- _EXERCISE PROMPT_
Search the records for the string "split" and copy every line where it turns up.

- _DATA_
(** A value the first guard skips has a short formatted text anyway. *)
Lemma skipped_value_short (v : value) (text : string) :
  skipped_value v = true -> format_field_value v = Ok text ->
  String.length (strip text) < 50.
Proof.
  unfold skipped_value. rewrite !orb_true_iff, negb_true_iff.
  intros [[Ht | Hn] | Hs].
  - destruct v as [|[|]|z|s|[|x l]|[|kv d]]; simpl in Ht; try discriminate;
      try (intros [= <-]; simpl; lia).
    + apply negb_false_iff, Z.eqb_eq in Ht. subst z. intros [= <-]. simpl. lia.
    + apply negb_false_iff, is_empty_true in Ht. subst s. intros [= <-]. simpl. lia.
  - apply eq_str_true in Hn. subst v. intros [= <-]. simpl. lia.
  - destruct v as [| | |s| |]; try discriminate.
    apply is_empty_true in Hs. intros [= <-]. rewrite Hs. simpl. lia.
Qed.

Lemma field_text_Some (v : value) (text : string) :
  field_text v = Ok (Some text) <->
  skipped_value v = false /\ format_field_value v = Ok text
  /\ 50 <= String.length (strip text).
Proof.
  unfold field_text. destruct (skipped_value v).
  - split; [discriminate | intros [? _]; discriminate].
  - destruct (format_field_value v) as [t|e]; simpl.
    + destruct (is_empty t) eqn:Et; simpl.
      * apply is_empty_true in Et. subst t.
        split; [discriminate | intros (_ & [= <-] & H); simpl in H; lia].
      * destruct (Nat.ltb_spec (String.length (strip t)) 50).
        -- split; [discriminate | intros (_ & [= <-] & H'); lia].
        -- split; [intros [= <-]; auto | intros (_ & [= <-] & _); reflexivity].
    + split; [discriminate | intros (_ & ? & _); discriminate].
Qed.

(** The loop body keeps a field exactly when its formatted text reaches the
    threshold; the first guard never decides alone. *)
Lemma field_text_threshold (v : value) (text : string) :
  field_text v = Ok (Some text) <->
  format_field_value v = Ok text /\ 50 <= String.length (strip text).
Proof.
  rewrite field_text_Some. split; [tauto |].
  intros [Hf Hlen]. split; [| auto].
  destruct (skipped_value v) eqn:Hs; [| reflexivity].
  pose proof (skipped_value_short v text Hs Hf). lia.
Qed.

- _EXERCISE RESPONSE_
  - split; [discriminate | intros [? _]; discriminate].
        split; [discriminate | intros (_ & [= <-] & H); simpl in H; lia].
        -- split; [discriminate | intros (_ & [= <-] & H'); lia].
        -- split; [intros [= <-]; auto | intros (_ & [= <-] & _); reflexivity].
    + split; [discriminate | intros (_ & ? & _); discriminate].
  rewrite field_text_Some. split; [tauto |].
  intros [Hf Hlen]. split; [| auto].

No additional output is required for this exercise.